October 16, 2018 / 2:23 PM / 10 months ago

BlackRock's Fink says will not cut ties with Saudi Arabia

(Reuters) - BlackRock Inc Chief Executive Officer Larry Fink said on Tuesday that he would not cut ties with Saudi Arabia even as pressure mounts on the country to explain the disappearance of a prominent critic.

FILE PHOTO: Larry Fink, Chief Executive Officer of BlackRock, stands at the Bloomberg Global Business forum in New York, U.S., September 26, 2018. REUTERS/Shannon Stapleton/File Photo

Fink is one of several top business executives, including JPMorgan Chase & Co’s Jamie Dimon and HSBC Holdings plc CEO John Flint, who pulled out of a major investment conference in Riyadh after Saudi journalist Jamal Khashoggi, a Washington Post columnist who has been critical of the country’s policies, went missing.

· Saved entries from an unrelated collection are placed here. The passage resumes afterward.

(** * IntegraMind retrieval core: a shallow embedding of the Python sources

    The development follows the source files under [chat_ai/]:
    - [knowledge_graph.py]  the typed graph with edge merging and path search,
    - [enhanced_memory.py]  the two-tier conversational memory,
    - [embeddings.py]       the embedding backend with its TF-IDF fallback,
    - [vector_store.py]     the in-memory and FAISS vector stores,
    - [brain.py]            the retrieval cache of [Brain.retrieve].

    Conventions.  Python [float] is IEEE binary64, modelled by Rocq's primitive
    floats; Python [int] is [Z]; [str] is [string], read as a sequence of code
    points below 256; a [dict] whose iteration order is observable is an
    insertion-ordered association list, one whose order is not observable is a
    [gmap]; [set] is [gset].  Methods that mutate [self] return the new object;
    what they log, write to SQLite or ask of a collaborator is returned as a
    trace of effects next to it.  SQLite statements are taken to succeed,
    except that binding an integer outside 64 bits raises, and to store the
    values bound to them, except that a REAL column keeps a NaN as NULL and
    -0.0 as 0.0; a collaborator that may raise (the embedder, the summarizer,
    an optional package) answers with an [option] or a sum, and a method that
    raises after it changed its object returns the object with the exception.  Objects are modelled by value: an edge stored by [add_edge] is
    changed only by [add_edge] itself, where it sits in the list.
    Part I holds the definitions, Part II the theorems. *)

From Stdlib Require Import Floats ZArith String Ascii List Bool Lia Permutation Sorted.
From stdpp Require Import gmap strings list pretty.
Import ListNotations.

Set Warnings "-inexact-float".

(* ===================================================================== *)
(** * Part I: definitions                                                 *)
(* ===================================================================== *)

(** ** Python built-ins used by the sources *)

Module py.

(** Values found in the loosely typed metadata dictionaries. *)
Inductive Value : Type :=
| VNone
| VBool (b : bool)
| VInt (z : Z)
| VStr (s : string).

(** Truth value of an object in a condition ([if x:]). *)
Definition truthy (v : Value) : bool :=
  match v with
  | VNone => false
  | VBool b => b
  | VInt z => negb (z =? 0)%Z
  | VStr s => negb (String.eqb s "")
  end.

(** [d.get(k)] followed by a truth test, on a [dict] that may be [None]. *)
Definition get_truthy (k : string) (d : gmap string Value) : bool :=
  match d !! k with
  | Some v => truthy v
  | None => false
  end.

(** [str.lower()] on code points below 256: A-Z and the Latin-1 capitals
    (U+00C0..U+00DE without the multiplication sign) move up by 32. *)
Definition lower_char (c : ascii) : ascii :=
  let n := nat_of_ascii c in
  if ((65 <=? n) && (n <=? 90)) || ((192 <=? n) && (n <=? 222) && negb (n =? 215))
  then ascii_of_nat (n + 32)
  else c.

Fixpoint lower (s : string) : string :=
  match s with
  | EmptyString => EmptyString
  | String c r => String (lower_char c) (lower r)
  end.

(** [needle in hay] for strings: [needle] is a prefix of some suffix. *)
Fixpoint str_in (needle hay : string) : bool :=
  String.prefix needle hay ||
  match hay with
  | EmptyString => false
  | String _ r => str_in needle r
  end.

(** [str.isspace] per character, for code points below 256. *)
Definition isspace (c : ascii) : bool :=
  let n := nat_of_ascii c in
  ((9 <=? n) && (n <=? 13)) || ((28 <=? n) && (n <=? 32)) || (n =? 133) || (n =? 160).

Fixpoint lstrip (s : string) : string :=
  match s with
  | EmptyString => EmptyString
  | String c r => if isspace c then lstrip r else s
  end.

(** [rstrip]: a character is kept when it is not a space or when something
    is kept after it. *)
Fixpoint rstrip (s : string) : string :=
  match s with
  | EmptyString => EmptyString
  | String c r =>
      match rstrip r with
      | EmptyString => if isspace c then EmptyString else String c EmptyString
      | r' => String c r'
      end
  end.

Definition strip (s : string) : string := rstrip (lstrip s).

(** [not s] for a string. *)
Definition str_falsy (s : string) : bool :=
  match s with
  | EmptyString => true
  | String _ _ => false
  end.

(** [min(a, b)] and [max(a, b)] on floats: the first argument is returned
    unless the second is strictly smaller (resp. larger). *)
Definition min (a b : float) : float := if PrimFloat.ltb b a then b else a.
Definition max (a b : float) : float := if PrimFloat.ltb a b then b else a.

(** [float(n)] for a length. *)
Definition float_of_nat (n : nat) : float :=
  PrimFloat.of_uint63 (Uint63.of_Z (Z.of_nat n)).

(** [xs[:n]] for an integer [n], negative [n] counting from the end. *)
Definition slice_to {A} (n : Z) (xs : list A) : list A :=
  if (0 <=? n)%Z then firstn (Z.to_nat n) xs
  else firstn (length xs - Z.to_nat (- n)) xs.

(** [list(set(xs))]: the distinct elements, in an order the language does
    not fix. *)
Definition list_set (xs : list string) : list string :=
  elements (list_to_set xs : gset string).

(** An insertion-ordered [dict] with string keys. *)
Definition dict (V : Type) : Type := list (string * V).

Fixpoint dict_get {V} (k : string) (d : dict V) : option V :=
  match d with
  | [] => None
  | (k', v) :: r => if String.eqb k' k then Some v else dict_get k r
  end.
(** * Webhook transaction processor: ingestion gate, ledger store and
      settlement worker.

    Shallow embedding of [app/db/models.py], [app/schemas/transaction.py],
    [app/api/routes.py] and [app/services/processor.py].

    Modelling conventions:
    - the [transactions] table is a list of rows in storage order; an
      unordered [.first()] query returns the first matching row;
    - the UUID primary key is its integer value; [uuid.uuid4()] is an
      input of [receive_webhook] (the generated value);
    - timestamps are integers (seconds) of one clock shared by the
      database ([func.now()]) and the worker ([datetime.utcnow()]);
    - amounts are in hundredths ([Numeric(12, 2)]);
    - a storage failure other than a constraint violation (lost
      connection, ...) is an explicit input of the operation that commits. *)

From Stdlib Require Import ZArith Lia.
From stdpp Require Import base list strings relations.

Local Open Scope Z_scope.

(** ** models.py *)

Record Transaction := mkTransaction {
  id : Z;
  transaction_id : string;
  source_account : string;
  destination_account : string;
  amount : Z;
  currency : string;
  status : string;
  created_at : Z;
  processed_at : option Z
}.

Khashoggi, a U.S. resident, vanished after entering the consulate. Turkish officials say they believe he was murdered there and his body removed, which the Saudis strongly deny.

Asked on CNBC if he would cut off all business ties with Saudi Arabia if it became clear that King Salman bin Abdulaziz Al Saud or Crown Prince Mohammed bin Salman had ordered Khashoggi’s murder, Fink said, “No.”

BlackRock, the world’s largest fund manager with oversight of more than $6.4 trillion in assets, is widely followed by investors and economists for its influence at many of the world’s public companies and it also has a foothold with governments around the globe.

Fink has long had relationships with Saudi officials and one year ago announced plans to open offices within the country. Relationships with the business and investment community are essential to the country’s Vision 2030 push to diversify the economy away from oil. The plan has grabbed attention for its big-ticket initiatives, such as a $500 billion business zone and a plan, now shelved, to sell part of the state oil firm.

But the journalist’s disappearance on Oct. 2 created a complex calculus for BlackRock, whose chief executive has worked to present it as socially conscious.

In a letter to top corporate executives earlier this year, Fink wrote that to “prosper over time, every company must not only deliver financial performance, but also show how it makes a positive contribution to society.”

Fink told CNBC he wanted the conference delayed until the end of an investigation into the journalist’s disappearance but that he had not been successful. At that point, he said, he had only one choice and that was to withdraw.

“We needed to be thoughtful and mindful how to navigate this,” Fink said.

“I wanted to preserve the relationships that we’d worked so long for.”